(** [ReverseTableReplace], on a page that is not in main memory. *)
Lemma replace_ok v addr :
  let vpn := u32 addr / PageSize in
  vm_ok v -> has_page v (vm_tid v) vpn -> mapping v (vm_tid v) vpn = None ->
  exists v', ReverseTableReplace Random addr v = Ok (tt, v') /\ vm_ok v' /\
    (exists i, mapping v' (vm_tid v) vpn = Some i) /\
    (forall t a, 0 <= a -> vbyte v' t a = vbyte v t a) /\
    vm_tid v' = vm_tid v /\ registers (vm_machine v') = registers (vm_machine v) /\ vm_mode v' = vm_mode v /\
    (forall t p, has_page v t p -> has_page v' t p).
Proof.
  intros vpn Hv Hpage Hnone. destruct (victim_ok v (vo_table _ Hv)) as (i & n & Hvic & Hi).
  unfold ReverseTableReplace. rewrite (bind_ok _ _ _ _ _ Hvic). set (v0 := set_vm_draws n v).
  assert (Hv0 : vm_ok v0) by (by apply set_draws_ok). erewrite bind_ok by done.
  destruct (lookup_lt_is_Some_2 (rt_page_table (vm_machine v)) (Z.to_nat i)) as [e He];
    [rewrite (vo_table _ Hv); lia|].
  erewrite bind_ok; [|apply lift_ok, aget_Some; split; [lia|exact He]].
  destruct (vo_entry _ Hv _ e He) as [Hphys Hro]. rewrite Z2Nat.id in Hphys by lia.
  (* the victim goes to its disk *)
  assert (exists v1, (if valid e && dirty e then write_back e else mret tt) v0 = Ok (tt, v1) /\
    same_shape v0 v1 /\ vm_machine v1 = vm_machine v /\
    forall t a, 0 <= a -> disk_byte v1 t a =
      if decide (valid e = true /\ t = tid e /\ a / 128 = virtualPage e)
      then mem_byte v (Z.of_nat (Z.to_nat i)) (a mod 128) else disk_byte v t a) as (v1 & Hw & Hs1 & Hm1 & Hd1).
  { destruct (valid e) eqn:Hval; [destruct (dirty e) eqn:Hdirty|]; simpl.
    - destruct (write_back_ok v0 (Z.to_nat i) e Hv0 He Hval) as (v1 & Hw & Hs & Hm & Hd).
      exists v1. split_and!; try done. intros t a Ha. rewrite Hd by done. repeat case_decide; naive_solver.
    - exists v0. split_and!; try done. intros t a Ha. case_decide as Hc; [|done]. destruct Hc as (_ & -> & Hp).
      destruct (page_split a Ha) as (Hsplit & _ & Ho).
      rewrite (vo_clean _ Hv (Z.to_nat i) e (a mod 128) He Hval Hdirty Ho).
      change PageSize with 128. by rewrite <- Hp, <- Hsplit.
    - by exists v0. }
  rewrite (bind_ok _ _ _ _ _ Hw). destruct Hs1 as [A1 A2 A3 A4 A5 A6 A7].
  (* the page comes in *)
  destruct (read_in_ok v1 (physicalPage e) vpn) as (v2 & Hr & [B1 B2 B3 B4 B5 B6 B7] & Hd2 & Hbytes).
  { rewrite Hm1. apply (vo_mem _ Hv). }
  { lia. }
  { rewrite A2. by apply A7. }
  rewrite (bind_ok _ _ _ _ _ Hr). erewrite bind_ok by done.
  erewrite bind_ok; [|apply lift_ok, aset_ok; change (rt_page_table (vm_machine v0)) with (rt_page_table (vm_machine v));
    rewrite (vo_table _ Hv); lia].
  eexists. split; [done|]. set (v3 := lset vm _ v2).
  assert (Hdb : forall t a, disk_byte v3 t a = disk_byte v1 t a).
  { intros t a. unfold disk_byte. simpl. by rewrite B1, Hd2. }
  assert (Hmb : forall j o, mem_byte v3 j o = mem_byte v2 j o) by done.
  assert (Hpg : forall t p, has_page v t p -> has_page v3 t p) by (intros t p Hp; by apply B7, A7).
  destruct (replaced_ok v v3 (Z.to_nat i) e vpn) as (Hok & Hmap & Hvb); try done.
  - simpl. by rewrite B1, A1.
  - simpl. by rewrite B2, A2.
  - simpl. rewrite B6, Hm1. apply (vo_mem _ Hv).
  - intros t a Ha. by rewrite Hdb, Hd1.
  - intros j o Hj Ho. rewrite Hmb, Hbytes, Hphys, A2, Hdb by done. rewrite Z2Nat.id by lia.
    destruct (decide (j = i)); [done|]. unfold mem_byte. by rewrite Hm1.
  - split_and!; try done; [by eexists|simpl; by rewrite B2, A2|simpl; by rewrite B4, Hm1|simpl; by rewrite B5, A5].
Qed.
End Replace.
(** Whether the program goes on, or has ended with a status. *)
Inductive Status : Type := Running | Exited (code : Z).

Definition set_Reg (l : list Z) (s : State) : State := MkState l (HI s) (LO s) (pc s) (npc s) (mem s).
Definition set_HI (v : Z) (s : State) : State := MkState (Reg s) v (LO s) (pc s) (npc s) (mem s).
Definition set_LO (v : Z) (s : State) : State := MkState (Reg s) (HI s) v (pc s) (npc s) (mem s).
Definition set_pcs (p n : Z) (s : State) : State := MkState (Reg s) (HI s) (LO s) p n (mem s).
Definition set_npc (n : Z) (s : State) : State := MkState (Reg s) (HI s) (LO s) (pc s) n (mem s).
Definition set_mem (l : list Z) (s : State) : State := MkState (Reg s) (HI s) (LO s) (pc s) (npc s) l.

Definition R (k : Z) : M State Z := l ← gets Reg; lift (aget l k).
Definition set_R (k v : Z) : M State unit := l ← gets Reg; l ← lift (aset l k v); modify (set_Reg l).

(** [int.h]: the [n] bytes at an address, and the macros on them. *)
Definition bytes_at (addr n : Z) : M State (list Z) := l ← gets mem; lift (slice (addr - memoffset) n l).
Definition put_at (addr : Z) (bs : list Z) : M State unit :=
  l ← gets mem; l ← lift (splice (addr - memoffset) bs l); modify (set_mem l).
Definition fetch (addr : Z) : M State Z := bs ← bytes_at addr 4; mret (i32 (le_val bs)).
Definition ifetch (addr : Z) : M State Z := fetch addr.
Definition usfetch (addr : Z) : M State Z := bs ← bytes_at addr 2; mret (le_val bs).
Definition sfetch (addr : Z) : M State Z := v ← usfetch addr; mret ((v + 2 ^ 15) mod 2 ^ 16 - 2 ^ 15).
Definition ucfetch (addr : Z) : M State Z := bs ← bytes_at addr 1; mret (le_val bs).
Definition cfetch (addr : Z) : M State Z := v ← ucfetch addr; mret ((v + 2 ^ 7) mod 2 ^ 8 - 2 ^ 7).
Definition store (addr i : Z) : M State unit := put_at addr (le_bytes 4 i).
Definition sstore (addr i : Z) : M State unit := put_at addr (le_bytes 2 i).
Definition cstore (addr i : Z) : M State unit := put_at addr (le_bytes 1 i).

(** ** System calls: [system.c] *)

(** What the host does for [read], [write], [open], [lseek], [ioctl], [fstat] and
    [getpagesize]: the call, its arguments, the memory they refer to and the result.  A
    user address that [u_to_int_addr] has translated is given as an index of [mem]; the
    arguments of [fstat] are passed as they are. *)
Inductive call : Type := CRead | CWrite | COpen | CLseek | CIoctl | CFstat | CGetpagesize.

Section Interp.
Context (host : call -> Z -> Z -> Z -> M (list Z) Z).

Definition on_mem {A} (p : M (list Z) A) : M State A := zoom (Lens mem set_mem) p.

Definition u_to_int_addr (ptr : Z) : Z := ptr - memoffset.
Definition u_to_int_fd (fd : Z) : Z := fd.

(** [system_trap], by the numbers the comments give for the calls. *)
Definition system_trap : M State Status :=
  syscallno ← R 2;
  o0 ← R 4; o1 ← R 5; o2 ← R 6;
  let result v := _ ← set_R 1 v; mret Running in
  let ask c a0 a1 a2 := v ← on_mem (host c a0 a1 a2); result v in
  if syscallno =? 1 then mret (Exited 0)
  else if syscallno =? 3 then ask CRead (u_to_int_fd o0) (u_to_int_addr o1) o2
  else if syscallno =? 4 then ask CWrite (u_to_int_fd o0) (u_to_int_addr o1) o2
  else if syscallno =? 5 then ask COpen (u_to_int_addr o0) o1 o2
  else if syscallno =? 6 then result 0
  else if syscallno =? 17 then result (i32 ((Z.quot o0 8192 + 1) * 8192))
  else if syscallno =? 19 then ask CLseek (u_to_int_fd o0) o1 o2
  else if syscallno =? 54 then
    let size := Z.land (Z.shiftr o1 16) 0x7f in
    let ioctl_group := Z.land (Z.shiftr o1 8) 0xff in
    let o1 := if (ioctl_group =? 116) && (size =? 8)
              then Z.lor (Z.land o1 (Z.lnot (Z.shiftl 0x7f 16))) (Z.shiftl 6 16) else o1 in
    _ ← ask CIoctl (u_to_int_fd o0) o1 (u_to_int_addr o2);
    result 0
  else if syscallno =? 62 then ask CFstat o1 o2 0
  else if syscallno =? 64 then ask CGetpagesize 0 0 0
  else mret (Exited 2).
Definition system_break : M State Status := system_trap.

(** ** Instructions: [execute.c] *)

(** [x << n] and the like, for a shift count that is a variable. *)
Definition shift_count (n : Z) : M State Z := lift (if (0 <=? n) && (n <? 32) then Ok n else Stop Undefined).

(** The shifts, logic and arithmetic of [I_SPECIAL], into [rd]. *)
Definition alu (op : opcode) (instr : Z) : M State unit :=
  a ← R (rs_of instr); b ← R (rt_of instr);
  let to v := set_R (rd_of instr) v in
  match op with
  | I_SLL => to (i32 (Z.shiftl b (shamt_of instr)))
  | I_SRL => to (i32 (Z.shiftr (u32 b) (shamt_of instr)))
  | I_SRA => to (Z.shiftr b (shamt_of instr))
  | I_SLLV => n ← shift_count a; to (i32 (Z.shiftl b n))
  | I_SRLV => n ← shift_count a; to (i32 (Z.shiftr (u32 b) n))
  | I_SRAV => n ← shift_count a; to (Z.shiftr b n)
  | I_ADD | I_ADDU => to (i32 (a + b))
  | I_SUB | I_SUBU => to (i32 (a - b))
  | I_AND => to (Z.land a b)
  | I_OR => to (Z.lor a b)
  | I_XOR => to (Z.lxor a b)
  | I_NOR => to (Z.lnot (Z.lor a b))
  | I_SLT => to (if a <? b then 1 else 0)
  | I_SLTU => to (if u32 a <? u32 b then 1 else 0)
  | _ => halt Undefined
  end.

__________________________________________________

### The problem
Each line in which the string "shiftl" is found must be copied from the data.

### Output
              then Z.lor (Z.land o1 (Z.lnot (Z.shiftl 0x7f 16))) (Z.shiftl 6 16) else o1 in
  | I_SLL => to (i32 (Z.shiftl b (shamt_of instr)))
  | I_SLLV => n ← shift_count a; to (i32 (Z.shiftl b n))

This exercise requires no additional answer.